Hypothetical Document Embeddings (HyDE)

Source: https://docs.haystack.deepset.ai/docs/hypothetical-document-embeddings-hyde
Publisher: deepset / Haystack

Summary

The Haystack documentation explains HyDE (Hypothetical Document Embeddings) — a technique that improves retrieval by having an LLM generate a hypothetical document that would answer the query, then using the embedding of that hypothetical document (rather than the raw query) for retrieval.

Core Insight

The problem: A short question and a long answer are in different regions of the embedding space. The question “What is photosynthesis?” and a 500-word textbook passage about photosynthesis have different embeddings even though they’re semantically matched.

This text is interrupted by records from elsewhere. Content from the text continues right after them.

(* ===== verification/Transform.v ===== *)
(** * Transform templates

    [src/server/internal/secret/transform.go]: format-preserving encryption of
    structured values.  A template fixes an alphabet, a length window and a tweak
    policy; the FF1 key is derived per template from a sealed seed.  [NewTransformer]
    takes the unwrapped seed; [Vault] unwraps it with the ring of the family. *)

From Stdlib Require Import ZArith Bool String Strings.Byte List Lia.
From S2P Require Import Prelude GoStrings Gf256 Sha256 Aes Fpe Alphabet Hkdf.
Import ListNotations.
Local Open Scope Z_scope.
Local Open Scope go_scope.

Definition FPESeedBytes : Z := 32.
Definition fpeKeyBytes : Z := 32.
Definition fpeKDFInfoTag : list byte := bytes_of_string "secsy-pki/secret/fpe-key-v1" ++ [x00].
Definition TweakSourceNone : list byte := bytes_of_string "none".
Definition TweakSourceRequest : list byte := bytes_of_string "request".

Inductive transformError :=
| ErrSeedLength | ErrTemplateName | ErrKDF
| ErrAlphabet (e : alphabetError) | ErrMinLength | ErrMaxLength
| ErrConvergentTweak | ErrRequestTweak | ErrTweakSource
| ErrTweakForbidden | ErrTweakRequired
| ErrCharacter (r : Z) | ErrTooFewSymbols | ErrTooManySymbols
| ErrFF1 (e : fpeError) | TransformPanic.

(** The message fed to the key derivation for a family and a template. *)
Definition fpe_info (family template : list byte) : list byte :=
  fpeKDFInfoTag ++ family ++ [x00] ++ template.

Definition DeriveFPEKey (seed family template : list byte) : result transformError (list byte) :=
  fail ErrSeedLength when negb (Z.of_nat (length seed) =? FPESeedBytes) ;;
  match template with
  | [] => Err ErrTemplateName
  | _ =>
      match hkdf_Key seed [] (fpe_info family template) fpeKeyBytes with
      | None => Err ErrKDF
      | Some key => Ok key
      end
  end.

Record TransformSpec := {
  sName : list byte; sAlphabet : list byte; sMinLength : Z; sMaxLength : Z;
  sDeterministic : bool; sTweakSource : list byte; sPreserveOther : bool; sRoles : list (list byte) }.

Record TransformTemplate := {
  tName : list byte; tAlphabet : Alphabet; tMinLength : Z; tMaxLength : Z;
  tDeterministic : bool; tTweakSource : list byte; tPreserveOther : bool; tRoles : list (list byte) }.

Definition lift_alphabet {A} (r : result alphabetError A) : result transformError A :=
  match r with Ok a => Ok a | Err e => Err (ErrAlphabet e) end.
Lemma grant_decision_witness :
  Allows (fun _ _ => false) (Some (NewGrantSet [team_grant])) (mkResource ResourceCA "leaf")
    [mkResource ResourceCA "intermediate"] (mkIdentity "bob" "" false ["pki"]) ActionIssue = true.
Proof.
  refine (proj2 (proj1 (grant_decision (fun _ _ => false) [team_grant] (mkResource ResourceCA "leaf")
    [mkResource ResourceCA "intermediate"] (mkIdentity "bob" "" false ["pki"]) ActionIssue eq_refl _)) _).
  - repeat constructor.
  - exists team_grant. repeat split; try reflexivity; [left|]. right. split; [reflexivity | left].
Defined.

(** ** Resource names *)

Definition trailing_space (s : list byte) : bool :=
  match rev (segments s) with (r, _) :: _ => IsSpace r | [] => false end.

Lemma segments_ascii_cons b rest : (byte_val b < 128)%Z -> segments (b :: rest) = (byte_val b, [b]) :: segments rest.
Proof.
  intros Hb. unfold segments. cbn [length segments_fuel]. unfold DecodeRune.
  apply Z.ltb_lt in Hb as ->. f_equal. f_equal. cbn [length]. now rewrite Nat.sub_succ_l, Nat.sub_diag by lia.
Qed.

Lemma segments_ascii_app pre rest : Forall (fun b => (byte_val b < 128)%Z) pre ->
  segments (pre ++ rest) = map (fun b => (byte_val b, [b])) pre ++ segments rest.
Proof.
  induction 1 as [|b pre Hb _ IH]; [reflexivity|]. cbn [app map]. rewrite segments_ascii_cons by assumption. now rewrite IH.
Qed.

HyDE’s solution: Use an LLM to generate a hypothetical answer that looks like a real passage. The hypothetical answer is in the same region of embedding space as actual relevant passages.

Query: "What is photosynthesis?"
    ↓ LLM (generate hypothetical answer)
Hypothetical: "Photosynthesis is the process by which plants convert light energy..."
    ↓ Embedding model
hypothetical_embedding ─→ ANN search over real document embeddings
    ↓
Actual relevant passages (photosynthesis explanations)

Why This Works

  1. The hypothetical document uses the vocabulary and structure of an answer — matching actual relevant passages
  2. The embedding model aligns semantically similar texts regardless of provenance
  3. LLM-generated text naturally uses domain vocabulary and explanatory patterns

Multiple Hypothetical Documents

For robustness, generate 5 hypothetical answers and average their embeddings:

from haystack.components.generators import OpenAIGenerator
from haystack.components.embedders import OpenAITextEmbedder
import numpy as np
 
generator = OpenAIGenerator(model="gpt-3.5-turbo")
embedder = OpenAITextEmbedder()
 
def hyde_embed(query, n=5):
    # Generate multiple hypothetical answers
    hypotheticals = []
    for _ in range(n):
        response = generator.run(
            prompt=f"Write a passage that directly answers: {query}\nPassage:"
        )
        hypotheticals.append(response["replies"][0])
    
    # Embed each hypothetical
    embeddings = [embedder.run(text=h)["embedding"] for h in hypotheticals]
    
    # Average the embeddings
    return np.mean(embeddings, axis=0)

Averaging reduces noise from any single hypothetical that might miss the point.

Implementation in Haystack Pipeline

from haystack import Pipeline
from haystack.components.routers import MetadataRouter
 
hyde_pipeline = Pipeline()
hyde_pipeline.add_component("generator", OpenAIGenerator())
hyde_pipeline.add_component("embedder", OpenAITextEmbedder())  
hyde_pipeline.add_component("retriever", InMemoryEmbeddingRetriever(document_store))
 
hyde_pipeline.connect("generator.replies", "embedder.text")
hyde_pipeline.connect("embedder.embedding", "retriever.query_embedding")

When HyDE Helps Most

HyDE is most effective when:

  1. Queries are short but documents are long (Asymmetric Semantic Search scenario)
  2. Domain-specific vocabulary where queries and docs use different phrasing
  3. Open-domain QA where the question is very different from answer form

When HyDE May Not Help

  • When query and documents already use similar vocabulary
  • When LLM hallucinations could lead to misleading hypotheticals
  • When latency is critical (LLM call adds 100–500ms)
  • Low-budget deployments (adds LLM API cost per query)

Comparison with Other Query Improvements

TechniqueCostBenefit
Raw query embeddingFreeBaseline
Query expansion (BM25)LowBetter recall for synonyms
HyDE (1 hypothesis)Medium (1 LLM call)Better embedding alignment
HyDE (5 hypotheses)High (5 LLM calls)Best embedding alignment
Task-Aware EmbeddingsFree (prompt prefix)Better task alignment

Relation to Other Techniques

HyDE and Text Chunking are complementary:

  • Chunking: shapes the document side to be more retrievable
  • HyDE: shapes the query side to look more like documents

Together they address the asymmetric retrieval problem from both ends.